DATA RECORDS:
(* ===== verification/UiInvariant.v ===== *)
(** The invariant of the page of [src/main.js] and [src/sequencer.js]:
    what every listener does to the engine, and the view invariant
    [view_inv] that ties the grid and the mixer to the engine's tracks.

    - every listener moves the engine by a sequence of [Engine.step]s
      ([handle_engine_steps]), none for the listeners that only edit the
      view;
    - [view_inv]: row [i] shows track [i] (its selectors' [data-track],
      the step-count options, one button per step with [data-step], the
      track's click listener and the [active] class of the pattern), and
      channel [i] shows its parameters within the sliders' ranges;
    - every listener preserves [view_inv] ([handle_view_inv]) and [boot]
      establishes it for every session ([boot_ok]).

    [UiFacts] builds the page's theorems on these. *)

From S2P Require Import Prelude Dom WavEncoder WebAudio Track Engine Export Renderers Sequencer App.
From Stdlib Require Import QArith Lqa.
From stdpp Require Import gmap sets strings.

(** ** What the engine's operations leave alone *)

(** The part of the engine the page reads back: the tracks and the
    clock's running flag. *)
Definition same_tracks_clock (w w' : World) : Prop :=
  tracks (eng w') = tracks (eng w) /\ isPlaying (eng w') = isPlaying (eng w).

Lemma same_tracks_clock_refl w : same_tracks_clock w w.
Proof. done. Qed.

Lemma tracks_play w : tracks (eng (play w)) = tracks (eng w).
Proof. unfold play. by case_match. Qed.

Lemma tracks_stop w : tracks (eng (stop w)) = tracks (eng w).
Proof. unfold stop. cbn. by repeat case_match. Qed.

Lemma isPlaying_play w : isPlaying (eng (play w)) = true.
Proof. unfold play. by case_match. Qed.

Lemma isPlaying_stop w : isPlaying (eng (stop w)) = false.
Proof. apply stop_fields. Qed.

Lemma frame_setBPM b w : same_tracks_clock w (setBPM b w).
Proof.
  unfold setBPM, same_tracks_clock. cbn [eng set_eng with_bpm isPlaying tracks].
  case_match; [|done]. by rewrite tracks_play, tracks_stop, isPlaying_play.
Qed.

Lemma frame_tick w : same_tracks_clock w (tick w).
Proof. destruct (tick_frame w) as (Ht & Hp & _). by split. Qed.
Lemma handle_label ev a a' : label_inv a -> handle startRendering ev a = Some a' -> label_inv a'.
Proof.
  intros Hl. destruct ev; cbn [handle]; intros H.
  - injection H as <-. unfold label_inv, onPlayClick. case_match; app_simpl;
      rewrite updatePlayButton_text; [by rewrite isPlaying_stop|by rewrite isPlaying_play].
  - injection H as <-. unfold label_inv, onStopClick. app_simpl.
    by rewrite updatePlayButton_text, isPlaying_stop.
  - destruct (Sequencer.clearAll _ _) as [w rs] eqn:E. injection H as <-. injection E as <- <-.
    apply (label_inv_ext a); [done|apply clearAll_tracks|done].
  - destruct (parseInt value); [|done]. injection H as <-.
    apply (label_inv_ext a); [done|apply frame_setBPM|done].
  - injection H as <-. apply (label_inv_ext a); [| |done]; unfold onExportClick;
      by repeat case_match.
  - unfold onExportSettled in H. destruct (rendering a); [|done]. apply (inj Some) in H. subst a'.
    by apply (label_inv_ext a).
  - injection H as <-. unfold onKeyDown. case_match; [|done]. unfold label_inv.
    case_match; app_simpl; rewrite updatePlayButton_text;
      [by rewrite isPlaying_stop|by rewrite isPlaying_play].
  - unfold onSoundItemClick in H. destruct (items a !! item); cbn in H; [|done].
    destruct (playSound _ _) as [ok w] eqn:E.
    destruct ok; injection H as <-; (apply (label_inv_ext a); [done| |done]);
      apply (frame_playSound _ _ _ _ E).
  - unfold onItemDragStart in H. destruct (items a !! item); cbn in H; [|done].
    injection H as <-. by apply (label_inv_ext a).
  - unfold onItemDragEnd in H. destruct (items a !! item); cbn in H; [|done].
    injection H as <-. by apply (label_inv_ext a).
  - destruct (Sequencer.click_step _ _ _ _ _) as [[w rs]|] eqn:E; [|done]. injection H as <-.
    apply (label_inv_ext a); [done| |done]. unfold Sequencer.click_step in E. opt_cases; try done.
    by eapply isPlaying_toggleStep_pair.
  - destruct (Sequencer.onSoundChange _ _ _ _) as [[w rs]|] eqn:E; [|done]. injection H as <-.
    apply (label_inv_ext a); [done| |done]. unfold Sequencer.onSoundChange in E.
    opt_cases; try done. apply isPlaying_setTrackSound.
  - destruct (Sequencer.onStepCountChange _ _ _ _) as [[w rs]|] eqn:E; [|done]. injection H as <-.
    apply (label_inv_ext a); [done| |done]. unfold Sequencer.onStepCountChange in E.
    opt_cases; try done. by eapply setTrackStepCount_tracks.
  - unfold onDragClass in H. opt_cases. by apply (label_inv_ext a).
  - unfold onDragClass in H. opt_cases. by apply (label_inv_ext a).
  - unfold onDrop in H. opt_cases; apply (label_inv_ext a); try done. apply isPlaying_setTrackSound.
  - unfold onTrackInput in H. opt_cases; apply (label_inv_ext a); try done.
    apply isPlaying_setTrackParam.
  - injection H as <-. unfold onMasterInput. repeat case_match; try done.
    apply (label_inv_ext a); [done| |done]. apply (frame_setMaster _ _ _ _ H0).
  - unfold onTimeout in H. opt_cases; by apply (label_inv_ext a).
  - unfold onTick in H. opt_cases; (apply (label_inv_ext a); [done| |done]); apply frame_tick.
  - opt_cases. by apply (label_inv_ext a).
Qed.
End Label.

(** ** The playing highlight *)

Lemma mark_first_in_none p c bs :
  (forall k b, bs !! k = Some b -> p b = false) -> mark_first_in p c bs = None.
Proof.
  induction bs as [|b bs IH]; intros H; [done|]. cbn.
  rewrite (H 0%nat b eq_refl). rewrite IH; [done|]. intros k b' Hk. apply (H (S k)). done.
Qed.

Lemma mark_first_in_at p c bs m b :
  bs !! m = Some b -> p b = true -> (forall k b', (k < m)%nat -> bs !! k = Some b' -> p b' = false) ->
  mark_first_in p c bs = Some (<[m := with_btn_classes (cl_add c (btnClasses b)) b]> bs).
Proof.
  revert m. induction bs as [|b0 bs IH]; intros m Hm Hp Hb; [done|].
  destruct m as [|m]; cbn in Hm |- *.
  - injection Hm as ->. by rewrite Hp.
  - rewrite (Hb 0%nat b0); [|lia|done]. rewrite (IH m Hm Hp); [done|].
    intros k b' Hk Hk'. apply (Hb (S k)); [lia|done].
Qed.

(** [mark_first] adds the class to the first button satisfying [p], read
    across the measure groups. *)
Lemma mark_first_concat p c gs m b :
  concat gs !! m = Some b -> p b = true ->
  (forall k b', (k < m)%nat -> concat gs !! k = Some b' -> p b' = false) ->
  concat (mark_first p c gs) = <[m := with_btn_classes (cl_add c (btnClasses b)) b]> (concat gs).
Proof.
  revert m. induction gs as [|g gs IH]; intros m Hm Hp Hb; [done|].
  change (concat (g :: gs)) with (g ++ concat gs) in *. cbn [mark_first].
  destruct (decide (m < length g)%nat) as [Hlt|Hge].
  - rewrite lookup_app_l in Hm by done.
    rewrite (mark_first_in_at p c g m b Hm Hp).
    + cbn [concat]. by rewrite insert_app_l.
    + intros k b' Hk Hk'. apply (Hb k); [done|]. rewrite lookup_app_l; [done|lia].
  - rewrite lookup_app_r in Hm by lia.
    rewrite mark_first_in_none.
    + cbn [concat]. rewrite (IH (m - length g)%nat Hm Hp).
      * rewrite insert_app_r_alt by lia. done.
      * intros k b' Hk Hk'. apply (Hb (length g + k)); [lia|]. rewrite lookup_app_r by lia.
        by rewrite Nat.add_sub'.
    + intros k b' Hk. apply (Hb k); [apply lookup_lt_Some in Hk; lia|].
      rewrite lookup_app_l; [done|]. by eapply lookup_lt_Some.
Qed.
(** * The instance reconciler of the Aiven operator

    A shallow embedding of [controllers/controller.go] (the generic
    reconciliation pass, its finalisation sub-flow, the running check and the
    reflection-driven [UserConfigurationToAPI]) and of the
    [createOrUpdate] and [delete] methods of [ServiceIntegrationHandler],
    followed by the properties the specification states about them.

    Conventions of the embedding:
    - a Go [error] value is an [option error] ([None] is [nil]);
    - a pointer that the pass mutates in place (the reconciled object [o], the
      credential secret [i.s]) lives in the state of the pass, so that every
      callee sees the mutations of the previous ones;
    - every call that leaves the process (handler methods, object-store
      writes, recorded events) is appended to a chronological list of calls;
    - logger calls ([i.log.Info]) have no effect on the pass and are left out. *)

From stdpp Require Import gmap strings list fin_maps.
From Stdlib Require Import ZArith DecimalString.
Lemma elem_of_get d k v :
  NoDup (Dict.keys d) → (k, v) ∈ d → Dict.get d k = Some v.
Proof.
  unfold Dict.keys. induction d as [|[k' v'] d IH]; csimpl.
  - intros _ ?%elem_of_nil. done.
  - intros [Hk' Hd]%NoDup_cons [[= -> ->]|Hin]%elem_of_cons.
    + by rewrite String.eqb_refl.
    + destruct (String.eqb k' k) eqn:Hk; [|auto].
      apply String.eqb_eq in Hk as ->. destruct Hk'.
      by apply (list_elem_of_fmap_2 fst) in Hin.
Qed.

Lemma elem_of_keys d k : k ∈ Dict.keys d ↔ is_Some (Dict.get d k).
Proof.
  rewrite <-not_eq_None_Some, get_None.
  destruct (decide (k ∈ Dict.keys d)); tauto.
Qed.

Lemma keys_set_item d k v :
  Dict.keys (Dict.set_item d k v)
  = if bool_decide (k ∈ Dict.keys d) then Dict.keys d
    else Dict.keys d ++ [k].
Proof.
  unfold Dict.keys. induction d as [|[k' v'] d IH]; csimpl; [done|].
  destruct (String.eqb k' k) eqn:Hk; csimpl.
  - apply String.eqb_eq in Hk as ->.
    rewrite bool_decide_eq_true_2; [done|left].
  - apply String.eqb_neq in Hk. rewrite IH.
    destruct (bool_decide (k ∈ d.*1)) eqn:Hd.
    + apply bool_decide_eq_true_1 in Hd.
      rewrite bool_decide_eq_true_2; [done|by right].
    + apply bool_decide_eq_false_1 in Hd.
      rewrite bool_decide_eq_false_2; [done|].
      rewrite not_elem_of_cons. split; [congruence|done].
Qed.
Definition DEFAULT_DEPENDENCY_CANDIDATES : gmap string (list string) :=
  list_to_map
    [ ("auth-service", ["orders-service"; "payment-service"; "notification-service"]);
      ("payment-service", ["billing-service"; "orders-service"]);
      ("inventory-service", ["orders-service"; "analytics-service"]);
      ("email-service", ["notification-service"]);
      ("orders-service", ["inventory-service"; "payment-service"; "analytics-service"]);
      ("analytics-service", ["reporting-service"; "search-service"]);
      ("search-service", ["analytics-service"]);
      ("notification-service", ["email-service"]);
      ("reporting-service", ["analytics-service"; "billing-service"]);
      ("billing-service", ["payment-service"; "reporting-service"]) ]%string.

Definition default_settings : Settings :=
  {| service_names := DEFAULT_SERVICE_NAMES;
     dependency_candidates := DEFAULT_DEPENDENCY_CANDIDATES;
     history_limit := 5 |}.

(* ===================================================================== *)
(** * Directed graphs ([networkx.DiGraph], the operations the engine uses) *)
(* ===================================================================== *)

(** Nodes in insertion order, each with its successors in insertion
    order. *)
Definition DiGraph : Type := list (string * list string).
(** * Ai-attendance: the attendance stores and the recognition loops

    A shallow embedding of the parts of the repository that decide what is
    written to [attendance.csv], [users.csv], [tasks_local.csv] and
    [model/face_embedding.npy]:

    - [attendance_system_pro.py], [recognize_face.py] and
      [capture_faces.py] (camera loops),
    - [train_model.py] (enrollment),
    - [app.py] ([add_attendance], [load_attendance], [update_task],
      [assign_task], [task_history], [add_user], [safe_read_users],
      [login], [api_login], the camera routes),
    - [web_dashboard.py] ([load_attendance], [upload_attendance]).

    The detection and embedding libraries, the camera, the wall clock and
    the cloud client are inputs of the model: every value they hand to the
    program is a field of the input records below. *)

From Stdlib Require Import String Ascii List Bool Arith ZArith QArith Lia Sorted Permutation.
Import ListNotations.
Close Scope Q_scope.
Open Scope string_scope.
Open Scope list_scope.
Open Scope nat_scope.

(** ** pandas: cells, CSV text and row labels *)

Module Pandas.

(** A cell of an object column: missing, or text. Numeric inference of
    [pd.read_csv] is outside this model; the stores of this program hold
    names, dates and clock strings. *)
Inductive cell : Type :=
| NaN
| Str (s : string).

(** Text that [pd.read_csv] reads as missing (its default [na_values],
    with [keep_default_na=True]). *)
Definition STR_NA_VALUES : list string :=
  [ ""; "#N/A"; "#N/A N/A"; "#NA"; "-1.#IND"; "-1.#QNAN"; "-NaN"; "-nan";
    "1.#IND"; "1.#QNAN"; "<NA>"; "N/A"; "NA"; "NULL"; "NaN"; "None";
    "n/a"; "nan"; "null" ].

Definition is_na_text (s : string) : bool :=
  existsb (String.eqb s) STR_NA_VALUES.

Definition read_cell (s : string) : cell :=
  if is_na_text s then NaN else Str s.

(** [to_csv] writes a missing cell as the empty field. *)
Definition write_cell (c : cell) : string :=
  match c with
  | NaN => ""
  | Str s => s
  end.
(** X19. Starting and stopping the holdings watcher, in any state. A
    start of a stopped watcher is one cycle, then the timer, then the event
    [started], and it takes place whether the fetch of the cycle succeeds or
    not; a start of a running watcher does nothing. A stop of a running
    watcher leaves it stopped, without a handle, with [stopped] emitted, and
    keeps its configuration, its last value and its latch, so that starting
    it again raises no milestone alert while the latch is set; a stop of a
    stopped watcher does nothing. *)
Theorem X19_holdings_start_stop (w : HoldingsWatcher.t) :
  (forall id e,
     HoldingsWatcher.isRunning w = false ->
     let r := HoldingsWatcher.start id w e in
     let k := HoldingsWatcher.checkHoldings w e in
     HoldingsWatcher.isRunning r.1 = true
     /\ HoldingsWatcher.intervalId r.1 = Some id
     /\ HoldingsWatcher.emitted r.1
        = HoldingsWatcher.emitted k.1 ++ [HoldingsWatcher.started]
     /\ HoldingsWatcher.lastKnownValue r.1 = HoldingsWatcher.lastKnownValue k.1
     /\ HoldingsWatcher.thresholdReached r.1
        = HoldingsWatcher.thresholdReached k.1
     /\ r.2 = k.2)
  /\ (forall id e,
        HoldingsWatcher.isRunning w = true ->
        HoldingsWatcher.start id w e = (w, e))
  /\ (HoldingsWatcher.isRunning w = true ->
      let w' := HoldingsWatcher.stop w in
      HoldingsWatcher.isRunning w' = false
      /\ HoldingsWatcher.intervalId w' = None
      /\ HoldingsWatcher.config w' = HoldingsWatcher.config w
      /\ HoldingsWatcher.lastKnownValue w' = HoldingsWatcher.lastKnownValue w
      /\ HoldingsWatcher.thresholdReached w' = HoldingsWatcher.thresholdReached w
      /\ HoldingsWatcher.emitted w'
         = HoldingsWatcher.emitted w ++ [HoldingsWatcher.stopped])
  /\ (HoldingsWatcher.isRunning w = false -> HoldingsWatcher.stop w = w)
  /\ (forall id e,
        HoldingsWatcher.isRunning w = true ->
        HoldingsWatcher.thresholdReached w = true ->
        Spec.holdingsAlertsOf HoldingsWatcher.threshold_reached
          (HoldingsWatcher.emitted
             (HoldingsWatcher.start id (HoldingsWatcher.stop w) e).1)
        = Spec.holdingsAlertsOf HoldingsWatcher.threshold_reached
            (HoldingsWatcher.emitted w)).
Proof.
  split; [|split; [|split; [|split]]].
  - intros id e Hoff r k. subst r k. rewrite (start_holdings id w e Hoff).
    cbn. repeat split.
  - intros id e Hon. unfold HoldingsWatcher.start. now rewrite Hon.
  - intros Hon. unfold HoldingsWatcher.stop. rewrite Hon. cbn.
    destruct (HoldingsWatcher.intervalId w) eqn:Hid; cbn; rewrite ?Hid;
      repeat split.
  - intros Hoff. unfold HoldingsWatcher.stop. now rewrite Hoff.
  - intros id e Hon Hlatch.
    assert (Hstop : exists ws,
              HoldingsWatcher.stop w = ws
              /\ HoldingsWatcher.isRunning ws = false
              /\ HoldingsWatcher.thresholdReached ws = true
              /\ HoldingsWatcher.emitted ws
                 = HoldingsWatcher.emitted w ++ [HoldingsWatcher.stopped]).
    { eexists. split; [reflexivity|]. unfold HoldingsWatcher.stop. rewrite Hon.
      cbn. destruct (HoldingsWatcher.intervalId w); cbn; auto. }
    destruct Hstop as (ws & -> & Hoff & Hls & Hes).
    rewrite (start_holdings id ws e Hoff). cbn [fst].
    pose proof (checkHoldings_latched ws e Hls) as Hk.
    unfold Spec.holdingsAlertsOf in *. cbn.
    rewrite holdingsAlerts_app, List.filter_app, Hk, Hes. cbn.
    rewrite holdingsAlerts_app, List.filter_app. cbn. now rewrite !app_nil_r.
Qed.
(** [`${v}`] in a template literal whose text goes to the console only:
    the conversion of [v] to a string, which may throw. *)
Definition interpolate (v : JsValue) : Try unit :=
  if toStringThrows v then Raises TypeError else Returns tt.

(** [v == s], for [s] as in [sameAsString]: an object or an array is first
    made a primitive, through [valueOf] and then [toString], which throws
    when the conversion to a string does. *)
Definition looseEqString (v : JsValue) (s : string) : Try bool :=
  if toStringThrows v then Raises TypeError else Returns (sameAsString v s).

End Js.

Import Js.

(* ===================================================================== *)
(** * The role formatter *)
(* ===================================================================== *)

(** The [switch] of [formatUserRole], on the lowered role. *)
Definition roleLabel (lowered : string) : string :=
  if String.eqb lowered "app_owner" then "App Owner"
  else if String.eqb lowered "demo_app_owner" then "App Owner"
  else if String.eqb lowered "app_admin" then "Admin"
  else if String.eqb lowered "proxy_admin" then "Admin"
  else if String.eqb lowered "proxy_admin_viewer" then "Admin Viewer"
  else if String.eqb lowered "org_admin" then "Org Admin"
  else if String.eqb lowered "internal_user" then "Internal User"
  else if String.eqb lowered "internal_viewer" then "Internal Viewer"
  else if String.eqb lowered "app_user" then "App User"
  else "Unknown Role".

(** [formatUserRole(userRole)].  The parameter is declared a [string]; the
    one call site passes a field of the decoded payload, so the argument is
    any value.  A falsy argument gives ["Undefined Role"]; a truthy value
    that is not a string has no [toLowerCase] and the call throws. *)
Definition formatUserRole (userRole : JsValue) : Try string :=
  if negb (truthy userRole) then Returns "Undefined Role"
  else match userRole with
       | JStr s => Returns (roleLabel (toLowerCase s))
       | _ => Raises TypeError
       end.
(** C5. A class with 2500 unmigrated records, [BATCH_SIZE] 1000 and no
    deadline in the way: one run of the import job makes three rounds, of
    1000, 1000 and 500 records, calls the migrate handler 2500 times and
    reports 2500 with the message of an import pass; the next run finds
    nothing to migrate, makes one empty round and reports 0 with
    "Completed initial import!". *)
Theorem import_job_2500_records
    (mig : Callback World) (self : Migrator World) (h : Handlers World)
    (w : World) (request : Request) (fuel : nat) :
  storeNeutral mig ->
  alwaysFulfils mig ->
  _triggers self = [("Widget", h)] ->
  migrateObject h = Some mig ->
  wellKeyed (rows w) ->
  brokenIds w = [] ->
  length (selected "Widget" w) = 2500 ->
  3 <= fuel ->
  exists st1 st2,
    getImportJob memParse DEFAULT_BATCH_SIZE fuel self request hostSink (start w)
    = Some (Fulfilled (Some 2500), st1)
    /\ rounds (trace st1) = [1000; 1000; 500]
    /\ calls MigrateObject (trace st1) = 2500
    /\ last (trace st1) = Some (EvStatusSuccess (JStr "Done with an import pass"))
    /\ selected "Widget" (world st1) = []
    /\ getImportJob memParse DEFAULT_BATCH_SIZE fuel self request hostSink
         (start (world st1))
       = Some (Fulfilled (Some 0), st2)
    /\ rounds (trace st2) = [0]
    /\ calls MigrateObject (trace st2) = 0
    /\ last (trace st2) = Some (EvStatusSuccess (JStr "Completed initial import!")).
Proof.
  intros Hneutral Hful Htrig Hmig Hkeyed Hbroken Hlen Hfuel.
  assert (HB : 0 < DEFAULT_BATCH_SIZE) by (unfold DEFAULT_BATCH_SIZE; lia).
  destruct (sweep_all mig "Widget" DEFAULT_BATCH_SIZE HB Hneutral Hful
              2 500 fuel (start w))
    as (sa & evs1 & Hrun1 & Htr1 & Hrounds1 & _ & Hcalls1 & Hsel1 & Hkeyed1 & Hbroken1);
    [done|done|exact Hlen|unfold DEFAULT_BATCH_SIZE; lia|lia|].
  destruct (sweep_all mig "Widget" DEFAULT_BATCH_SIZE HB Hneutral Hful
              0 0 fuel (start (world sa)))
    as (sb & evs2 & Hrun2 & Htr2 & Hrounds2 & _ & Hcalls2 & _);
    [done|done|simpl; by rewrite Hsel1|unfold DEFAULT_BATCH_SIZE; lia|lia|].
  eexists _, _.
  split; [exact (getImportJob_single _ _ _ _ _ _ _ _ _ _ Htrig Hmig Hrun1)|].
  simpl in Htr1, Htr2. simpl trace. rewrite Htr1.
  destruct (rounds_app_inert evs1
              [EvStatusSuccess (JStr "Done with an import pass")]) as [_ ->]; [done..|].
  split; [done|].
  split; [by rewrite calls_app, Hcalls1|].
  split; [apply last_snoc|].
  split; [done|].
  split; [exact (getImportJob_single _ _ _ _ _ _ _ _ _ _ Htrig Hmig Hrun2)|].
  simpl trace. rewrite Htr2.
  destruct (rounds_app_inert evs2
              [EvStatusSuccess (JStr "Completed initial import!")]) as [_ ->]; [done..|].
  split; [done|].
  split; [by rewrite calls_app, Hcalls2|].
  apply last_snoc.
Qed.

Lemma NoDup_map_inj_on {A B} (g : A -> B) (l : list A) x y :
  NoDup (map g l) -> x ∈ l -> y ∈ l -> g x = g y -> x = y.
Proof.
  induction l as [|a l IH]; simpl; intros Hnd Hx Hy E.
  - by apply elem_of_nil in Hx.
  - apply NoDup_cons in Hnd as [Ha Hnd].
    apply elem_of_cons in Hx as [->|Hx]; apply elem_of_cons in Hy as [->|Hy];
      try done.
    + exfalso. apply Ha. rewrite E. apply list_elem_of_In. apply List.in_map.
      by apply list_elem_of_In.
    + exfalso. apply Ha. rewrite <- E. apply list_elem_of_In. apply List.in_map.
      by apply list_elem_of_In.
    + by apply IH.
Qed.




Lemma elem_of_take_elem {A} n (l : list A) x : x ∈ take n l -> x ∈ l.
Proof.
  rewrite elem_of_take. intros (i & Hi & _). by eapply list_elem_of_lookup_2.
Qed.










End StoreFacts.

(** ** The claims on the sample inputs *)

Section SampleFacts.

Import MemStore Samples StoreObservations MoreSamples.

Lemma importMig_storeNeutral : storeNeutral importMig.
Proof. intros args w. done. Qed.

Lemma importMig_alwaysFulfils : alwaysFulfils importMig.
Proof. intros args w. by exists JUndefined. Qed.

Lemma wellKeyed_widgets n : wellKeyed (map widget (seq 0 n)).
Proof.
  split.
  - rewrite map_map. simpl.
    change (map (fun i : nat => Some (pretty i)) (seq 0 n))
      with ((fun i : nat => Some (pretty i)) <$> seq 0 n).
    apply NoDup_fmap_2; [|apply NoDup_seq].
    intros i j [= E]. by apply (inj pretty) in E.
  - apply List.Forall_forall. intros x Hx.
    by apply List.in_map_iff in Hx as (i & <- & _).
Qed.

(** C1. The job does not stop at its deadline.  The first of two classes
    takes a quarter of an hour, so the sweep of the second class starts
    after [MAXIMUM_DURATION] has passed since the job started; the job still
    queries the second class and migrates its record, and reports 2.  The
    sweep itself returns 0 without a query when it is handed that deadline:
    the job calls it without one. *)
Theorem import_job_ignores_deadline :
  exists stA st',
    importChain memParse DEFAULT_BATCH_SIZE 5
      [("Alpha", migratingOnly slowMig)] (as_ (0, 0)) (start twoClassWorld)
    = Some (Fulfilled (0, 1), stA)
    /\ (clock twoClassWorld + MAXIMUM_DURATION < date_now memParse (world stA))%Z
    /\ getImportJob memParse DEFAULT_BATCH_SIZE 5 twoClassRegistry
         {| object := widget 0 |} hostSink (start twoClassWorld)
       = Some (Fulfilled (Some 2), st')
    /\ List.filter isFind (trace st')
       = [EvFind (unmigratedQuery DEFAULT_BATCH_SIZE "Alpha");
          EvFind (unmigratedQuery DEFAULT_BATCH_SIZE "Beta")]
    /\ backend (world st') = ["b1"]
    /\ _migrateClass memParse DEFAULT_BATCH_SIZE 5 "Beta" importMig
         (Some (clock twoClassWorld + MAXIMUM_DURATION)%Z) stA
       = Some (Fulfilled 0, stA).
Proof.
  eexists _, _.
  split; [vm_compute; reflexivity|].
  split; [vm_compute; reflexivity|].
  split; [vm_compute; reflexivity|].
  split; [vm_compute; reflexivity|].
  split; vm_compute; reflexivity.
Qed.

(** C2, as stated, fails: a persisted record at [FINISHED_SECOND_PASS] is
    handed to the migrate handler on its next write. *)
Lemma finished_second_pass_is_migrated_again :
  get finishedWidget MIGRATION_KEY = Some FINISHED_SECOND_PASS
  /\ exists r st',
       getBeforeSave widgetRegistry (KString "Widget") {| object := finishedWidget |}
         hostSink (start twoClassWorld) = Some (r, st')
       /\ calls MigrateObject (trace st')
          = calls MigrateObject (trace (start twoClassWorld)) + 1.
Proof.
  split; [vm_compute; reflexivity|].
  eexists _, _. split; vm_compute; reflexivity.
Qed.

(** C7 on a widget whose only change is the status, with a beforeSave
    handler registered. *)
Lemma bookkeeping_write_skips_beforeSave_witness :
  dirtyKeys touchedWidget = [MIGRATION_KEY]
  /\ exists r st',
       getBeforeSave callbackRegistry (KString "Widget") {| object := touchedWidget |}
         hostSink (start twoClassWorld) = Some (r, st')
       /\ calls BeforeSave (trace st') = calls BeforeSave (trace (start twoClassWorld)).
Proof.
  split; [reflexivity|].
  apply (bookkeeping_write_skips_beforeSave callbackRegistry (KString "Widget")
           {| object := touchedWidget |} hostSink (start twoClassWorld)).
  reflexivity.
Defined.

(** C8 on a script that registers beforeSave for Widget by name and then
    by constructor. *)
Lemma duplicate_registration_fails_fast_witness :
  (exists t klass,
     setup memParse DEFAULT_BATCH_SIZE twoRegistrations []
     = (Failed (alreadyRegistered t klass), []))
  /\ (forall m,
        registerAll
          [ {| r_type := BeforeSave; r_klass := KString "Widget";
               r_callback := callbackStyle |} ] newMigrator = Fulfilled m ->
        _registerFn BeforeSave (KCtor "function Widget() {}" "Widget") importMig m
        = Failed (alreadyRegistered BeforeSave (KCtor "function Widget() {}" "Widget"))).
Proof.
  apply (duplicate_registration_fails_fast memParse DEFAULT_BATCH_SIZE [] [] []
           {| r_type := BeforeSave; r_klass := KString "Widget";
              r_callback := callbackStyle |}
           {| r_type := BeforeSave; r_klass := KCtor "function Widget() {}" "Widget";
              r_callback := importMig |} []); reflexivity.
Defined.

TASK:
Report the number of lines in the listing where the string "analytics" appears, and nothing besides.

COMPLETED TASK:
5